INSTRUCTIONS FOR THE TASK: Copy out the data below verbatim.

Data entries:

(** after a successful store of new text, looking up any prompt that
    begins with that text finds a checkpoint at least as long. *)
Theorem stored_checkpoint_is_found {Sess : Type} `{KvEngine Sess} (exp2 : spec_float -> spec_float)
    (uf : bytes -> bool) (io : store_io) (fs : kvfs) (kc : ds4_kvstore) (s : Sess) (tk : list Z) (n : Z)
    (reason : option bytes) (hooks : option trailer_hooks) (fs' : kvfs) (kc' : ds4_kvstore)
    (suffix : bytes)
    (Hnd : NoDup (fs.*1))
    (Hno : fs_lookup fs (text_path kc (render_tokens_text (tokens_copy_prefix (Some tk) n))) = None)
    (Hmin : 0 < o_min_tokens (kc_opt kc)) (Hn : n <= zlen tk <= INT32_MAX)
    (Hnow : is_u64 (io_now io)) (Hx : forall hk, hooks = Some hk -> is_byte (th_ext_flag hk))
    (Hst : store_live_prefix exp2 uf io fs kc s (Some tk) n reason hooks = (true, fs', kc')) :
  exists i e, fst (find_text_prefix fs' kc'
      (Some (render_tokens_text (tokens_copy_prefix (Some tk) n) ++ suffix))
      engine_model_id routed_quant_bits (session_ctx s)) = Some (i, e) /\
    zlen (render_tokens_text (tokens_copy_prefix (Some tk) n)) <= e_text_bytes e.
Proof.
  destruct (find_text_prefix _ _ _ _ _ _) as [r kc1] eqn:Ef. cbn [fst].
  eapply store_then_find_spec; try done; tauto.
Qed.

(** ** A concrete engine: one-byte tokens, the payload is the token list. *)
Module Toy.
#[export] Instance engine : KvEngine (list Z) := {|
  routed_quant_bits := 2;
  engine_model_id := 0;
  token_text t := [t];
  tokenize_rendered_chat s := s;
  session_ctx _ := 4096;
  session_tokens s := Some s;
  session_stage_payload s := Some s;
  session_load_payload _ rest n := (true, take (Z.to_nat n) rest, drop (Z.to_nat n) rest);
  session_invalidate _ := []
|}.

Definition exp2_one (_ : spec_float) : spec_float := F64.of_Z 1.
Definition no_fail (_ : bytes) : bool := false.
Definition io : store_io := StoreIO 1000 77 true None true true.
Definition kc : ds4_kvstore := Store true (bs "/kv") 1000000 false (Options 2 30 10 1 2) 0 [] 0.
Definition other : kvfs := [(bs "/kv/notes.txt", bs "hello")].
Definition session : list Z := bs "abcd".
Definition stored : bool * kvfs * ds4_kvstore :=
  store_live_prefix exp2_one no_fail io other kc session (Some session) 4 (Some (bs "cold")) None.
End Toy.
Import Toy.

Lemma stored_checkpoint_is_found_witness :
  fst (fst Toy.stored) = true /\
  exists i e, fst (find_text_prefix (snd (fst Toy.stored)) (snd Toy.stored)
      (Some (render_tokens_text (tokens_copy_prefix (Some Toy.session) 4) ++ bs "ef"))
      engine_model_id routed_quant_bits (session_ctx Toy.session)) = Some (i, e) /\
    zlen (render_tokens_text (tokens_copy_prefix (Some Toy.session) 4)) <= e_text_bytes e.
Proof.
  split; [vm_compute; reflexivity|].
  apply (stored_checkpoint_is_found Toy.exp2_one Toy.no_fail Toy.io Toy.other Toy.kc Toy.session
    Toy.session 4 (Some (bs "cold")) None (snd (fst Toy.stored)) (snd Toy.stored) (bs "ef")).
  - apply NoDup_singleton.
  - vm_compute. reflexivity.
  - vm_compute. reflexivity.
  - vm_compute. split; intros H; discriminate H.
  - vm_compute. split; intros H; discriminate H.
  - intros hk H. discriminate H.
  - vm_compute. reflexivity.
Defined.

Lemma load_restores_verified_prefix_witness :
  lo_loaded (try_load_text Toy.no_fail 2000 (snd (fst Toy.stored)) (snd Toy.stored) []
               (Some (bs "abcdef")) None) = 4 /\
  load_verified (snd (fst Toy.stored)) (snd Toy.stored) (bs "abcdef")
    (try_load_text Toy.no_fail 2000 (snd (fst Toy.stored)) (snd Toy.stored) []
               (Some (bs "abcdef")) None).
Proof.
  split; [vm_compute; reflexivity|]. apply load_restores_verified_prefix.
  intros H. vm_compute in H. discriminate H.
Defined.

(** The write of the image fails half-way. *)
Definition Toy_failing : store_io := StoreIO 1000 77 true (Some (bs "KVC")) true true.

Lemma failed_store_adds_nothing_witness :
  exists fs' kc',
    store_live_prefix_text Toy.exp2_one Toy.no_fail Toy_failing Toy.other Toy.kc Toy.session
      (Some Toy.session) 4 None None 0 None = (false, fs', kc') /\
    forall pc, pc ∈ fs' -> pc ∈ Toy.other.
Proof.
  eexists _, _. split; [vm_compute; reflexivity|].
  eapply (failed_store_adds_nothing Toy.exp2_one Toy_failing Toy.other Toy.kc Toy.session
    (Some Toy.session) 4 None None 0 None). vm_compute. reflexivity.
Defined.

RESPONSE AREA:
(** after a successful store of new text, looking up any prompt that
    begins with that text finds a checkpoint at least as long. *)
Theorem stored_checkpoint_is_found {Sess : Type} `{KvEngine Sess} (exp2 : spec_float -> spec_float)
    (uf : bytes -> bool) (io : store_io) (fs : kvfs) (kc : ds4_kvstore) (s : Sess) (tk : list Z) (n : Z)
    (reason : option bytes) (hooks : option trailer_hooks) (fs' : kvfs) (kc' : ds4_kvstore)
    (suffix : bytes)
    (Hnd : NoDup (fs.*1))
    (Hno : fs_lookup fs (text_path kc (render_tokens_text (tokens_copy_prefix (Some tk) n))) = None)
    (Hmin : 0 < o_min_tokens (kc_opt kc)) (Hn : n <= zlen tk <= INT32_MAX)
    (Hnow : is_u64 (io_now io)) (Hx : forall hk, hooks = Some hk -> is_byte (th_ext_flag hk))
    (Hst : store_live_prefix exp2 uf io fs kc s (Some tk) n reason hooks = (true, fs', kc')) :
  exists i e, fst (find_text_prefix fs' kc'
      (Some (render_tokens_text (tokens_copy_prefix (Some tk) n) ++ suffix))
      engine_model_id routed_quant_bits (session_ctx s)) = Some (i, e) /\
    zlen (render_tokens_text (tokens_copy_prefix (Some tk) n)) <= e_text_bytes e.
Proof.
  destruct (find_text_prefix _ _ _ _ _ _) as [r kc1] eqn:Ef. cbn [fst].
  eapply store_then_find_spec; try done; tauto.
Qed.

(** ** A concrete engine: one-byte tokens, the payload is the token list. *)
Module Toy.
#[export] Instance engine : KvEngine (list Z) := {|
  routed_quant_bits := 2;
  engine_model_id := 0;
  token_text t := [t];
  tokenize_rendered_chat s := s;
  session_ctx _ := 4096;
  session_tokens s := Some s;
  session_stage_payload s := Some s;
  session_load_payload _ rest n := (true, take (Z.to_nat n) rest, drop (Z.to_nat n) rest);
  session_invalidate _ := []
|}.

Definition exp2_one (_ : spec_float) : spec_float := F64.of_Z 1.
Definition no_fail (_ : bytes) : bool := false.
Definition io : store_io := StoreIO 1000 77 true None true true.
Definition kc : ds4_kvstore := Store true (bs "/kv") 1000000 false (Options 2 30 10 1 2) 0 [] 0.
Definition other : kvfs := [(bs "/kv/notes.txt", bs "hello")].
Definition session : list Z := bs "abcd".
Definition stored : bool * kvfs * ds4_kvstore :=
  store_live_prefix exp2_one no_fail io other kc session (Some session) 4 (Some (bs "cold")) None.
End Toy.
Import Toy.

Lemma stored_checkpoint_is_found_witness :
  fst (fst Toy.stored) = true /\
  exists i e, fst (find_text_prefix (snd (fst Toy.stored)) (snd Toy.stored)
      (Some (render_tokens_text (tokens_copy_prefix (Some Toy.session) 4) ++ bs "ef"))
      engine_model_id routed_quant_bits (session_ctx Toy.session)) = Some (i, e) /\
    zlen (render_tokens_text (tokens_copy_prefix (Some Toy.session) 4)) <= e_text_bytes e.
Proof.
  split; [vm_compute; reflexivity|].
  apply (stored_checkpoint_is_found Toy.exp2_one Toy.no_fail Toy.io Toy.other Toy.kc Toy.session
    Toy.session 4 (Some (bs "cold")) None (snd (fst Toy.stored)) (snd Toy.stored) (bs "ef")).
  - apply NoDup_singleton.
  - vm_compute. reflexivity.
  - vm_compute. reflexivity.
  - vm_compute. split; intros H; discriminate H.
  - vm_compute. split; intros H; discriminate H.
  - intros hk H. discriminate H.
  - vm_compute. reflexivity.
Defined.

Lemma load_restores_verified_prefix_witness :
  lo_loaded (try_load_text Toy.no_fail 2000 (snd (fst Toy.stored)) (snd Toy.stored) []
               (Some (bs "abcdef")) None) = 4 /\
  load_verified (snd (fst Toy.stored)) (snd Toy.stored) (bs "abcdef")
    (try_load_text Toy.no_fail 2000 (snd (fst Toy.stored)) (snd Toy.stored) []
               (Some (bs "abcdef")) None).
Proof.
  split; [vm_compute; reflexivity|]. apply load_restores_verified_prefix.
  intros H. vm_compute in H. discriminate H.
Defined.

(** The write of the image fails half-way. *)
Definition Toy_failing : store_io := StoreIO 1000 77 true (Some (bs "KVC")) true true.

Lemma failed_store_adds_nothing_witness :
  exists fs' kc',
    store_live_prefix_text Toy.exp2_one Toy.no_fail Toy_failing Toy.other Toy.kc Toy.session
      (Some Toy.session) 4 None None 0 None = (false, fs', kc') /\
    forall pc, pc ∈ fs' -> pc ∈ Toy.other.
Proof.
  eexists _, _. split; [vm_compute; reflexivity|].
  eapply (failed_store_adds_nothing Toy.exp2_one Toy_failing Toy.other Toy.kc Toy.session
    (Some Toy.session) 4 None None 0 None). vm_compute. reflexivity.
Defined.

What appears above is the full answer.